This remark appeared in an article on treatments for alcoholism in today's LA Times.

Ah yes, the function of health insurance: keeping sick people away from access to medical services.

I suspect that "health insurance" is even better at preventing of women's reproductive health care than it is at refusing alcoholics assistance. But I could be wrong.

Saturday, September 17, 2005

RNs to the rescue


As I posted last week, California Nurses Association is going to extraordinary lengths to send nurse to the Gulf Coast. Scheduled flights became nearly impossible to organize, so on Thursday these nurses left on a chartered airplane!

CNA still needs help meeting the costs of sending RNs to stricken Mississippi, Louisiana and Alabama. Please consider donating here. The feds aren't going to do their job (hell, they may just walk away for our money -- see below); peoples' organizations have to do the work of caring.
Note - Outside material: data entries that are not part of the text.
(** [SetSort] and [go qq.Send] *)
Lemma follows_start qq q name h ws qs t hl lpc pcs s dl :
  queue_at None h [] -> queues_fine h ws qs -> pm_heap h !! qq = Some q -> q_masterID q = m ->
  (forall id, id ∈ ids -> is_Some (q_writers q !! id)) ->
  (forall w x, ws !! w = Some x -> w_Id x ∈ ids -> w_WSC x = ws_index ids (w_Id x)) ->
  (forall p, pm_map h !! m = Some p -> p = qq) -> pc_at qs (length (pm_go h)) = Queue.PEnter ->
  let h' := pm_start qq (pm_update qq (Queue.SetSort ids) h) in
  follows ids m addr 0 name (view None h ws qs t hl lpc []) pcs s dl -> name = new_name ids m ->
  queue_at (Some (qq, length (pm_go h))) h' [] /\
  exists name', follows ids m addr qq name' (view (Some (qq, length (pm_go h))) h' ws qs t hl lpc []) pcs s dl.
Proof using Hnd.
  intros [Hat _] [H1 _] Hq Hqm Hall Hwsc Hmap Hpc h' Hf ->. destruct (Hat qq q Hq Hqm) as [He Hng]. split.
  - split_and!; simpl.
    + by apply list_lookup_middle.
    + exists (Queue.SetSort ids q). by rewrite list_lookup_alter_eq, Hq.
    + intros p q' [Hp|Hp%list_elem_of_singleton]%elem_of_app Hq' Hm'; [|done]. exfalso.
      destruct (decide (qq = p)) as [->|Hne]; [done|]. rewrite list_lookup_alter_ne in Hq' by done.
      by destruct (Hat p q' Hq' Hm').
    + done.
  - exists (fun w => default m (w_Id <$> ws !! w)). unfold view. rewrite Hpc.
    eapply (follows_swap ids m addr 0 _ _ _ (new_queue ids m) qq _ _ _ (Queue.SetSort ids q)); [by apply new_side| |exact Hf].
    split; simpl; try done.
    + by rewrite list_lookup_alter_eq, Hq.
    + intros id w Hw. destruct (H1 qq q id w Hq Hw) as [(x & Hx & Hi) Hin]. exists x. rewrite Hx. simpl.
      split_and!; [done..|]. apply (Hwsc w x Hx). rewrite Hi. by apply Hin.
    + intros id Hid. destruct (Hall id Hid) as [w Hw]. destruct (H1 qq q id w Hq Hw) as [(x & Hx & Hi) _].
      exists w. by rewrite Hx.
Qed.
End queue_owner.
Hurricane con begins: federal credit cards


Little noticed among the many derelictions in the federal response to Hurricane Katrina is that low level employees who use government credit cards just had their purchase limit raised to $250,000 per transaction. That's right -- the "micro-purchase threshold" is now a quarter of million dollars per transaction if you claim the purchase was disaster-related.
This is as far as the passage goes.